It's been a busy week in cybersecurity and time for a Friday Wrap Up. Here are some of the interesting stories from this past week.

🔥 Cybersecurity Incidents & Threats

• 🔑 Rubrik rotates authentication keys after log server breach – A breach in Rubrik’s log server led to the rotation of potentially leaked authentication keys. (Published on 3/3/2025, Bleeping Computer). Read More

• 🎭 North Korean fake IT workers pose as blockchain developers – Fraudulent personas on GitHub are helping North Korean operatives secure blockchain development jobs in the U.S. and Japan. (Published on 3/5/2025, SecurityWeek). Read More

• 📸 Deepfake videos of YouTube CEO phish creators – Scammers are using deepfake tactics to impersonate YouTube leadership and steal creator credentials. (Published on 3/6/2025, Dark Reading). Read More

• 🎥 Employee charged with stealing unreleased movies – A Memphis man was arrested for stealing and leaking digital copies of unreleased films. (Published on 3/7/2025, Bleeping Computer). Read More

🛑 Exploits, Vulnerabilities & Patches

• 🛠️ Hackers exploit Paragon Partition Manager driver vulnerability – A zero-day flaw (CVE-2025-0289) is being used in ransomware attacks to escalate privileges and execute arbitrary code. (Published on 3/3/2025, The Hacker News). Read More

• 🔓 Android zero-day vulnerabilities actively exploited – Google’s March 2025 update patches two actively abused zero-days. Update ASAP! (Published on 3/5/2025, Malwarebytes).
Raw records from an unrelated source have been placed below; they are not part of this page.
(** [initialize]; [request] is the body as the derived reader reads it. *)
Definition initialize (now : Z) (env : string -> option string) (live : option PaymentProvider) (uuid : string)
    (auth : Result (string * string * string) HttpError) (request : option InitializeRequest)
    : RateCache -> DbOf Shop (Result Json PayError) * RateCache :=
  charged now INITIALIZE_PER_HOUR auth (fun community host signer =>
    match request with
    | None => db_ret (Ok (Err (400, "invalid_request"%string)))
    | Some request =>
        match live with
        | None => db_ret (Ok (Err (503, "payment_unavailable"%string)))
        | Some provider => initialize_payment env provider community host signer uuid request
        end
    end).
(** [verify]. *)
Definition verify (now : Z) (auth : Result (string * string * string) HttpError) (reference : option string)
    : RateCache -> DbOf Shop (Result Json PayError) * RateCache :=
  charged now VERIFY_PER_HOUR auth (fun community _ signer =>
    match reference with
    | None => db_ret (Ok (Err (400, "invalid_request"%string)))
    | Some reference => verify_payment community signer reference
    end).
(** [balance]. *)
Definition balance_route (now discovery_reserved : Z) (auth : Result (string * string * string) HttpError)
    : RateCache -> DbOf Shop (Result Json PayError) * RateCache :=
  charged now BALANCE_PER_HOUR auth (fun _ _ signer => balance_payment discovery_reserved signer).
(** [packs]: the catalogue and the currency that applies. *)
Definition packs (live : option PaymentProvider) : list CreditPack * option string :=
  (CREDIT_PACKS, currency_code ∘ provider_currency <$> live).
End ClientRoutes.
Lemma dispatch_effects config weather i community run step ctx a :
  Forall (effect_ok weather community run ctx (is_call_webhook a))
    (timed_dispatch config (weather i) community run step ctx a).2
  /\ (length (timed_dispatch config (weather i) community run step ctx a).2 <= 1)%nat.
Proof.
  assert (Forall (effect_ok weather community run ctx (is_call_webhook a)) (dispatch_action (weather i) community run ctx a).2
          /\ (length (dispatch_action (weather i) community run ctx a).2 <= 1)%nat) as Hd.
  { pose proof (perform_effects weather i community run ctx a) as Hp. unfold dispatch_action.
    destruct (sw_lease (weather i)); cbn; try (split; [constructor|lia]); try exact Hp.
    destruct (perform _ _ _ _ _) as [r fx]. exact Hp. }
  unfold timed_dispatch. destruct (sw_timer (weather i)) as [[]|]; cbn; [done|split; [constructor|lia]|done].
Qed.

(** The end of a run that began with step [start] of [n]. *)
Definition ended_at (start n done_ : nat) (trace : list Json) : Prop :=
  (done_ <= n /\ length trace = done_ - start)%nat.
Definition run_ended (start n : nat) (r : Result ExecutionResult (WorkflowError * PartialProgress)) : Prop :=
  match r with
  | Ok res => ended_at start n (step_index res) (exec_trace res)
              /\ (if is_some (approval_token res) then step_index res < n else step_index res = n)%nat
  | Err (_, p) => ended_at start n (failed_index p) (failed_trace p) /\ (failed_index p < n)%nat
  end.
Definition result_trace (r : Result ExecutionResult (WorkflowError * PartialProgress)) : list Json :=
  match r with Ok res => exec_trace res | Err (_, p) => failed_trace p end.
Read More

• 🛡️ Broadcom patches 3 VMware zero-days – CVE-2025-22224, CVE-2025-22225, and CVE-2025-22226 were actively exploited before Broadcom’s patch release. (Published on 3/4/2025, SecurityWeek). Read More

• 👁️ Malicious Chrome extensions spoof password managers – A new polymorphic attack allows extensions to mimic trusted apps like password managers and crypto wallets. (Published on 3/6/2025, BleepingComputer). Read More

🚨 Ransomware & Cyber Attacks

• 🏴‍☠️ Over 4,000 ISP IPs targeted in brute-force attacks – Attackers are deploying info stealers and cryptominers across ISP networks in China and the U.S. (Published on 3/4/2025, The Hacker News). Read More

• 🔗 Silk Typhoon hackers target IT supply chains – The Chinese cyber-espionage group is now exploiting remote management tools and cloud services to access downstream networks. (Published on 3/5/2025, BleepingComputer). Read More

• 🔥 Tata Technologies hit by Hunters International ransomware – The ransomware gang threatens to leak 1.4TB of stolen data. (Published on 3/6/2025, Hackread). Read More

• 🎥 Ransomware gang encrypts network using a webcam – Akira ransomware operators bypassed EDR protections by launching an encryption attack from an unsecured webcam. (Published on 3/7/2025, BleepingComputer). Read More

⚡ Emerging Tech & AI Security

• 🧠 How new AI agents will transform credential stuffing attacks – AI-powered "Computer-Using Agents" enable cybercriminals to automate web attacks at low cost and effort. (Published on 3/4/2025, The Hacker News). Read More

• ⚛️ Quantum Wars: Google, Microsoft, and Amazon’s race to fault-tolerant qubits – Amazon introduces a scalable microchip with cat qubit technology, intensifying competition in quantum computing. (Published on 3/3/2025, SecurityWeek). Read More

• 🤖 Why using multiple AIs is trending now – Organizations are shifting towards leveraging multiple AI models for better accuracy, security, and efficiency. (Published on 3/7/2025, InformationWeek). Read More

Stay informed and secure in the tech and cybersecurity world. Have a great weekend, and remember to patch and protect your systems!